Threats to Press Freedom Undermine Investigation of Dark Money

Published: 03 May 2019

Protesters mark World Press Freedom Day in Manila, Philippines. (AP Photo/Bullit Marquez)

Protesters mark World Press Freedom Day in Manila, Philippines. (AP Photo/Bullit Marquez)

By OCCRP

UNESCO’s celebrations for World Press Freedom Day in Addis Ababa this week are meant to recognize an important turnaround for press freedom in one of the world’s least free countries. Since coming to power last year, Ethiopia’s new prime minister Abiy Ahmed has begun to reform its oppressive political system, releasing imprisoned journalists and lifting bans on independent outlets.

But Ethiopia, Kyrgyzstan, and a handful of other countries that have shown improvements over the last year are clear exceptions, representing small rays of hope in a darkening world. For years, press freedoms have been on the decline in country after country, making it increasingly challenging — and dangerous — for the media to fulfill its role as a watchdog of democracy.

Many dozens of journalists, above all in Turkey, China, and Egypt, sit in prison for the crime of reporting the truth. More chilling still, at least 54 journalists were murdered in 2018 alone (by some estimates, the number is nearly 100).

On World Press Freedom Day, OCCRP recognizes the journalists across our 35-country network, and others around the world, who have paid the ultimate price in their work. We also honor those who press on, taking personal risks to hold those in power to account.

Most recently, the tragic shooting death in Londonderry, Ireland, of young investigative journalist Lyra McKee illustrates how, even in countries widely viewed as safe, reporting can be deadly. The killing of Jamal Khashoggi by Saudi operatives in Istanbul shocked the world and led to surprisingly few consequences for the Kingdom’s rulers.

Most painful for OCCRP was the brutal killing of our reporting partner Ján Kuciak and his fiancee Martina Kušnírová in February 2018.

The young Slovak investigative reporter had been working with our network on a story about the infiltration of the Italian ‘Ndrangheta mafia into his country. After his death, our member centers continued his reporting. In two distinct projects — A Murdered Journalist’s Last Investigation and Unfinished Lives, Unfinished Justice — OCCRP pursued his leads and held the authorities to account about the missing pieces in the official murder investigation.

As a leader in collaborative journalism, OCCRP has also taken advantage of its experience to continue the work of other murdered journalists around the world — ensuring that killing any one journalist won’t kill the story.

In The Daphne Project, OCCRP collaborated with Forbidden Stories and over a dozen news organizations to shine a light on the death of Maltese reporter Daphne Caruana Galizia, who was killed by a car bomb even as she dug into corruption in her tiny EU state.

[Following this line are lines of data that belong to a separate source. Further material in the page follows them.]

Lemma finite_units_top m e :
  canonical 53 1024 m e -> finite_units m e <= MAX_UNITS -> -58 <= e ->
  e <= -44 /\ (e = -44 -> Z.pos m <= 7881299347898368).
Proof.
  intros (He & Hm & Hn)%canonical_f64. unfold finite_units, MAX_UNITS. intros Hu Hlo.
  change (448 * 2 ^ 1074) with (7881299347898368 * 2 ^ 1030) in Hu.
  assert (0 < 2 ^ 1030) as HT by (by vm_compute).
  split; [|intros ->; change (-44 + 1074) with 1030 in Hu; nia].
  apply Z.nlt_ge. intros Hgt.
  assert (2 ^ 1031 <= 2 ^ (e + 1074)) by (apply Z.pow_le_mono_r; lia).
  change (2 ^ 1031) with (2 * 2 ^ 1030) in *. nia.
Qed.

Lemma magnitude_code_nearest m e :
  canonical 53 1024 m e -> finite_units m e <= MAX_UNITS ->
  nearest (finite_units m e) (magnitude_code m e) 126.
Proof.
  intros Hc Hu. unfold magnitude_code. destruct (Z.ltb_spec e (-58)).
  { apply nearest_subnormal; [by apply finite_units_small|lia]. }
  destruct (finite_units_top m e Hc Hu) as [Htop Hmax]; [lia|].
  apply canonical_f64 in Hc as (He & Hm & Hn).
  pose proof (Z.div_mod (Z.pos m - 2 ^ 52 + 2 ^ 48) (2 ^ 49) ltac:(lia)) as Hdm.
  pose proof (Z.mod_pos_bound (Z.pos m - 2 ^ 52 + 2 ^ 48) (2 ^ 49) ltac:(lia)) as Hr.
  replace (finite_units m e) with ((2 ^ 52 + (Z.pos m - 2 ^ 52)) * 2 ^ (e + 59 + 1015)).
  - apply nearest_normal; [lia|lia|]. destruct (Z.eq_dec e (-44)) as [->|]; [|lia].
    specialize (Hmax eq_refl). lia.
  - unfold finite_units. f_equal; [lia|]. f_equal. lia.
Qed.

Lemma exponent_field m e :
  canonical 53 1024 m e ->
  (Z.land (Z.shiftr (f64_to_bits (S754_finite false m e)) 52) 0x7FF <? 1017) = (e <? -58).
Proof.
  intros Hc. destruct (Z.lt_ge_cases (Z.pos m) (2 ^ 52)) as [Hsub|Hnorm].
  - rewrite f64_bits_subnormal by done.
    assert (e = -1074) as -> by (apply canonical_f64 in Hc; tauto). done.
  - destruct (f64_bits_fields m e Hc Hnorm) as [-> _].
    destruct (Z.ltb_spec e (-58)), (Z.ltb_spec (e + 1075) 1017); lia.
Qed.
(* ===== verification/KvCache.v ===== *)
(** [crates/mimo26-attn/src/cache.rs]: the row store of one layer, the sliding
    ring and the paged global-attention cache.  Methods return the new object next
    to their result; row arguments are flat vectors of binary32 values. *)
From Stdlib Require Import ZArith Lia Bool SpecFloat.
From stdpp Require Import base list gmap strings.
From S2P Require Import Prelude Floats E4m3 Fp8Kv.

(** * Row store *)

Inductive StoreMode := SmF32 | SmFp8Unit | SmFp8PerTokenHead.

Definition scale_mode (m : StoreMode) : option ScaleMode :=
  match m with
  | SmF32 => None
  | SmFp8Unit => Some ScaleUnit
  | SmFp8PerTokenHead => Some ScalePerTokenHead
  end.

Record RowStore := mkRowStore {
  rs_mode : StoreMode;
  rs_n_kv : Z;
  rs_d_qk : Z;
  rs_d_v : Z;
  rs_value_scale : spec_float;
  rs_f32_k : list spec_float;
  rs_f32_v : list spec_float;
  rs_enc : option EncodedKv;
  rs_n_rows : Z;
}.

Definition RowStore_new (mode : StoreMode) (n_kv d_qk d_v : Z) (value_scale : spec_float)
    : RowStore := mkRowStore mode n_kv d_qk d_v value_scale [] [] None 0.

(** [assert_eq!] on the layout and head count, then one plane after another. *)
Definition merge_encoded (dst src : EncodedKv) : outcome AttnError EncodedKv :=
  if decide (ek_layout dst = ek_layout src) then
    if ek_n_kv dst =? ek_n_kv src then
      Ok (mkEncodedKv (ek_layout dst) (ek_n_tok dst + ek_n_tok src) (ek_n_kv dst) (ek_d_qk dst)
            (ek_d_v dst) (ek_k_codes dst ++ ek_k_codes src) (ek_v_codes dst ++ ek_v_codes src)
            (ek_k_scales dst ++ ek_k_scales src) (ek_v_scales dst ++ ek_v_scales src)
            (ek_shared_scales dst ++ ek_shared_scales src)
            (ek_clip_count dst + ek_clip_count src))
    else Panic
  else Panic.

Definition RowStore_append (s : RowStore) (k_raw v_raw : list spec_float) (n : Z)
    (naive : NaiveBits) : outcome AttnError RowStore :=
  if negb (Zlen k_raw =? n * rs_n_kv s * rs_d_qk s) || negb (Zlen v_raw =? n * rs_n_kv s * rs_d_v s)
  then Err ShapeMismatch
  else if n =? 0 then Ok s
  else
    let sc := if nb_has naive VSCALE_AFTER_STORE then f32_one else rs_value_scale s in
    let v_stored := (fun x => f32_mul x sc) <$> v_raw in
    '(f32_k, f32_v, enc) ←
      match scale_mode (rs_mode s) with
      | None => Ok (rs_f32_k s ++ k_raw, rs_f32_v s ++ v_stored, rs_enc s)
      | Some mode =>
        chunk ← encode_kv k_raw v_stored n (rs_n_kv s) (rs_d_qk s) (rs_d_v s) mode naive;
        enc ← match rs_enc s with
              | None => Ok chunk
              | Some dst => merge_encoded dst chunk
              end;
        Ok (rs_f32_k s, rs_f32_v s, Some enc)
      end;
    Ok (mkRowStore (rs_mode s) (rs_n_kv s) (rs_d_qk s) (rs_d_v s) (rs_value_scale s) f32_k f32_v
          enc (rs_n_rows s + n)).

Definition RowStore_rows (s : RowStore) (naive : NaiveBits)
    : outcome AttnError (list spec_float * list spec_float) :=
  let read_scale := if nb_has naive VSCALE_ON_READ then rs_value_scale s else f32_one in
  match rs_mode s with
  | SmF32 =>
    let v := if SFeqb read_scale f32_one then rs_f32_v s
             else (fun x => f32_mul x read_scale) <$> rs_f32_v s in
    Ok (rs_f32_k s, v)
  | _ =>
    match rs_enc s with
    | None => Panic
    | Some enc => decode_kv enc read_scale
    end
  end.

Definition RowStore_rows_range (s : RowStore) (lo hi : Z) (naive : NaiveBits)
    : outcome AttnError (list spec_float * list spec_float) :=
  if (hi <=? rs_n_rows s) && (lo <=? hi) then
    '(k, v) ← RowStore_rows s naive;
    let klen := rs_n_kv s * rs_d_qk s in
    let vlen := rs_n_kv s * rs_d_v s in
    k ← index_range k (lo * klen) (hi * klen);
    v ← index_range v (lo * vlen) (hi * vlen);
    Ok (k, v)
  else Panic.

(** [v.drain(..n)]. *)
Definition drain_front {A} (v : list A) (n : Z) : outcome AttnError (list A) :=
  if n <=? Zlen v then Ok (drop (Z.to_nat n) v) else Panic.

Definition RowStore_drop_front (s : RowStore) (n : Z) : outcome AttnError RowStore :=
  if n <=? rs_n_rows s then
    if n =? 0 then Ok s
    else
      let klen := rs_n_kv s * rs_d_qk s in
      let vlen := rs_n_kv s * rs_d_v s in
      '(f32_k, f32_v, enc) ←
        match rs_mode s with
        | SmF32 =>
          f32_k ← drain_front (rs_f32_k s) (n * klen);
          f32_v ← drain_front (rs_f32_v s) (n * vlen);
          Ok (f32_k, f32_v, rs_enc s)
        | _ =>
          match rs_enc s with
          | None => Panic
          | Some enc =>
            k_codes ← drain_front (ek_k_codes enc) (n * klen);
            v_codes ← drain_front (ek_v_codes enc) (n * vlen);
            '(k_scales, v_scales, shared) ←
              match ek_layout enc with
              | LayoutPerTokenHead =>
                ks ← drain_front (ek_k_scales enc) (n * rs_n_kv s);
                vs ← drain_front (ek_v_scales enc) (n * rs_n_kv s);
                Ok (ks, vs, ek_shared_scales enc)
              | LayoutBlock128Shared =>
                let blocks := shared_blocks_per_row (rs_n_kv s) (rs_d_qk s) (rs_d_v s) in
                sh ← drain_front (ek_shared_scales enc) (n * blocks);
                Ok (ek_k_scales enc, ek_v_scales enc, sh)
              | LayoutUnit => Ok (ek_k_scales enc, ek_v_scales enc, ek_shared_scales enc)
              end;
            Ok (rs_f32_k s, rs_f32_v s,
                Some (mkEncodedKv (ek_layout enc) (Z.max 0 (ek_n_tok enc - n)) (ek_n_kv enc)
                        (ek_d_qk enc) (ek_d_v enc) k_codes v_codes k_scales v_scales shared
                        (ek_clip_count enc)))
          end
        end;
      Ok (mkRowStore (rs_mode s) (rs_n_kv s) (rs_d_qk s) (rs_d_v s) (rs_value_scale s) f32_k f32_v
            enc (rs_n_rows s - n))
  else Panic.

(** * Sliding ring *)

Record SwaRing := mkSwaRing { sw_store : RowStore; sw_pos : list Z; sw_window : Z }.

Definition SwaRing_new (mode : StoreMode) (n_kv d_qk d_v window : Z) (value_scale : spec_float)
    : SwaRing := mkSwaRing (RowStore_new mode n_kv d_qk d_v value_scale) [] window.

Definition i64_check (z : Z) : outcome AttnError Z :=
  if (- 2 ^ 63 <=? z) && (z <? 2 ^ 63) then Ok z else Panic.

(** [window as i64]. *)
Definition as_i64 (n : Z) : Z := (n + 2 ^ 63) mod 2 ^ 64 - 2 ^ 63.

(** [while lo < hi { .. }] *)
Fixpoint lower_bound_loop (fuel : nat) (v : list Z) (x lo hi : Z) : outcome AttnError Z :=
  match fuel with
  | O => Ok lo
  | S fuel =>
    if lo <? hi then
      let mid := (lo + hi) / 2 in
      y ← idx v mid;
      if y <? x then lower_bound_loop fuel v x (mid + 1) hi else lower_bound_loop fuel v x lo mid
    else Ok lo
  end.

Definition lower_bound_i64 (v : list Z) (x : Z) : outcome AttnError Z :=
  lower_bound_loop (length v) v x 0 (Zlen v).

(** [iter().copied().min()] *)
Definition list_min (l : list Z) : option Z :=
  match l with [] => None | x :: l => Some (foldl Z.min x l) end.

Definition evict_count (r : SwaRing) (batch_rows : Z) (naive : NaiveBits) : outcome AttnError Z :=
  let n := Zlen (sw_pos r) in
  if nb_has naive EVICT_KEEP_LAST then Ok (Z.max 0 (n - sw_window r))
  else
    batch ← index_range (sw_pos r) (n - batch_rows) n;
    let batch_min := default 0 (list_min batch) in
    keep_from ← i64_check (batch_min - as_i64 (sw_window r));
    keep_from ← i64_check (keep_from + 1);
    drop_keep ← lower_bound_i64 (sw_pos r) keep_from;
    trim_to ← usize_add (sw_window r) batch_rows;
    let drop_trim := Z.max 0 (n - trim_to) in
    Ok (Z.min n (Z.max drop_keep drop_trim)).

Definition SwaRing_append (r : SwaRing) (k_raw v_raw : list spec_float) (positions : list Z)
    (naive : NaiveBits) : outcome AttnError SwaRing :=
  let n := Zlen positions in
  match positions with
  | [] => Ok r
  | first :: _ =>
    if match last (sw_pos r) with Some l => first <? l | None => false end then Err KvLayout
    else
      store ← RowStore_append (sw_store r) k_raw v_raw n naive;
      let r := mkSwaRing store (sw_pos r ++ positions) (sw_window r) in
      drop ← evict_count r n naive;
      if drop >? 0 then
        store ← RowStore_drop_front (sw_store r) drop;
        pos ← drain_front (sw_pos r) drop;
        Ok (mkSwaRing store pos (sw_window r))
      else Ok r
  end.

Definition SwaRing_get (r : SwaRing) (naive : NaiveBits)
    : outcome AttnError (list spec_float * list spec_float * list Z) :=
  '(k, v) ← RowStore_rows (sw_store r) naive;
  Ok (k, v, sw_pos r).

(** * Paged global-attention cache *)

Record GaPaged := mkGaPaged {
  gp_template : RowStore;
  gp_page_tokens : Z;
  gp_page_table : list Z;
  gp_slots : list RowStore;
  gp_n_rows : Z;
}.

Definition GaPaged_new (mode : StoreMode) (n_kv d_qk d_v : Z) (value_scale : spec_float) : GaPaged :=
  mkGaPaged (RowStore_new mode n_kv d_qk d_v value_scale) PAGE_TOKENS [] [] 0.

Definition with_page_tokens (g : GaPaged) (page_tokens : Z) : outcome AttnError GaPaged :=
  if page_tokens >=? 1 then
    Ok (mkGaPaged (gp_template g) page_tokens (gp_page_table g) (gp_slots g) (gp_n_rows g))
  else Panic.

Definition page_of (g : GaPaged) (token : Z) : Z * Z :=
  (token / gp_page_tokens g, token mod gp_page_tokens g).

Definition slot_of (g : GaPaged) (logical_page : Z) : outcome AttnError Z :=
  idx (gp_page_table g) logical_page.

Definition allocated_pages (g : GaPaged) : Z := Zlen (gp_slots g).

Definition kv_dims (g : GaPaged) : Z * Z * Z :=
  (rs_n_kv (gp_template g), rs_d_qk (gp_template g), rs_d_v (gp_template g)).

Definition pool_bytes (g : GaPaged) (naive : NaiveBits) : Z :=
  let '(n_kv, d_qk, d_v) := kv_dims g in
  match scale_mode (rs_mode (gp_template g)) with
  | None => allocated_pages g * gp_page_tokens g * n_kv * (d_qk + d_v) * 4
  | Some m =>
    allocated_pages g * gp_page_tokens g * kv_bytes_per_token (Layout_of m naive) n_kv d_qk d_v
  end.

(** [if logical_page == self.page_table.len() { .. }] *)
Definition allocate_page (g : GaPaged) (logical_page : Z) : GaPaged :=
  if logical_page =? Zlen (gp_page_table g) then
    let '(n_kv, d_qk, d_v) := kv_dims g in
    let fresh := RowStore_new (rs_mode (gp_template g)) n_kv d_qk d_v
                   (rs_value_scale (gp_template g)) in
    mkGaPaged (gp_template g) (gp_page_tokens g) (gp_page_table g ++ [Zlen (gp_slots g)])
      (gp_slots g ++ [fresh]) (gp_n_rows g)
  else g.

(** One pass of [while done < n]: the pages and rows it leaves, and how far it got. *)
Definition append_page (g : GaPaged) (k_raw v_raw : list spec_float) (n done_ : Z)
    (naive : NaiveBits) : outcome AttnError (GaPaged * Z) :=
  let '(n_kv, d_qk, d_v) := kv_dims g in
  let klen := n_kv * d_qk in
  let vlen := n_kv * d_v in
  let '(logical_page, off) := page_of g (gp_n_rows g) in
  let take := Z.min (gp_page_tokens g - off) (n - done_) in
  let g := allocate_page g logical_page in
  slot ← slot_of g logical_page;
  k ← index_range k_raw (done_ * klen) ((done_ + take) * klen);
  v ← index_range v_raw (done_ * vlen) ((done_ + take) * vlen);
  store ← idx (gp_slots g) slot;
  store ← RowStore_append store k v take naive;
  slots ← idx_set (gp_slots g) slot store;
  Ok (mkGaPaged (gp_template g) (gp_page_tokens g) (gp_page_table g) slots (gp_n_rows g + take),
      done_ + take).

(** [fuel] is at least [n - done_]; an [Err] carries no state because no pass can
    return one on planes of the declared width. *)
Fixpoint append_loop (fuel : nat) (g : GaPaged) (k_raw v_raw : list spec_float) (n done_ : Z)
    (naive : NaiveBits) : outcome AttnError GaPaged :=
  match fuel with
  | O => Ok g
  | S fuel =>
    if done_ <? n then
      '(g, done_) ← append_page g k_raw v_raw n done_ naive;
      append_loop fuel g k_raw v_raw n done_ naive
    else Ok g
  end.

Definition GaPaged_append (g : GaPaged) (k_raw v_raw : list spec_float) (n : Z)
    (naive : NaiveBits) : outcome AttnError GaPaged :=
  append_loop (Z.to_nat n) g k_raw v_raw n 0 naive.

(** [while t < hi { .. }]: [fuel] is at least [hi - t]. *)
Fixpoint rows_range_loop (fuel : nat) (g : GaPaged) (t hi : Z) (naive : NaiveBits)
    (k v : list spec_float) : outcome AttnError (list spec_float * list spec_float) :=
  match fuel with
  | O => Ok (k, v)
  | S fuel =>
    if t <? hi then
      let '(page, off) := page_of g t in
      let take := Z.min (gp_page_tokens g - off) (hi - t) in
      slot ← slot_of g page;
      store ← idx (gp_slots g) slot;
      '(pk, pv) ← RowStore_rows_range store off (off + take) naive;
      rows_range_loop fuel g (t + take) hi naive (k ++ pk) (v ++ pv)
    else Ok (k, v)
  end.

Definition GaPaged_rows_range (g : GaPaged) (lo hi : Z) (naive : NaiveBits)
    : outcome AttnError (list spec_float * list spec_float) :=
  if (hi <=? gp_n_rows g) && (lo <=? hi) then
    rows_range_loop (Z.to_nat (hi - lo)) g lo hi naive [] []
  else Panic.

Definition page_rows (g : GaPaged) (logical_page : Z) (naive : NaiveBits)
    : outcome AttnError (list spec_float * list spec_float) :=
  slot ← slot_of g logical_page;
  let lo := logical_page * gp_page_tokens g in
  let hi := Z.min (lo + gp_page_tokens g) (gp_n_rows g) in
  if hi >? lo then
    store ← idx (gp_slots g) slot;
    RowStore_rows_range store 0 (hi - lo) naive
  else Panic.

#[export] Instance StoreMode_eq_dec : EqDecision StoreMode.
Proof. solve_decision. Defined.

In Death on the Border, we worked with six local outlets to investigate the kidnapping and execution of Ecuadorian journalists Javier Ortega and Paul Rivas and their driver, Efrain Segarra, by former FARC guerillas. Once again, the murdered journalists’ colleagues and loved ones were left unsatisfied with official explanations.

The chilling effect of both the threats and the impunity that surrounds them comes at a time when rigorous, independent investigative journalism is more needed than ever.

Secret financial flows — of the kind revealed by OCCRP and partners in the Troika Laundromat and the Great Gambia Heist — are drawing billions of dollars out of Africa, Latin America, and Asia. In many cases, this ill-gotten and secretly trafficked wealth represents a very real theft from the hungry, the sick, and the marginalized.

After taking detours through secretive offshore jurisdictions, much of that dark money ends up in Western capitals. Empty luxury apartments in London, New York, and Miami stand as an ugly set of monuments, a rebuke to the global financial system that enables such schemes. The same flows also acquire political significance, funding secretive lobbying groups, extremist political parties, and dangerous nationalist movements.

The result is a degradation of governance, an assault on rule of law that empowers only those who are already powerful, leaving those who expose crime and corruption at even greater risk.

This makes collaborative investigative journalism all the more essential. Networks of journalists across the world, whose local expertise is supported by the resources of an experienced investigative platform, are an essential “natural enemy” of the world’s most corrupt leaders and criminal networks.

On World Press Freedom Day and every day, OCCRP will continue to support the reporters and independent media member centers across our network and serve as a platform for fearless collaborative journalism. We thank our readers, friends, and supporters for recognizing the growing difficulty of this work and honoring the sacrifices it entails.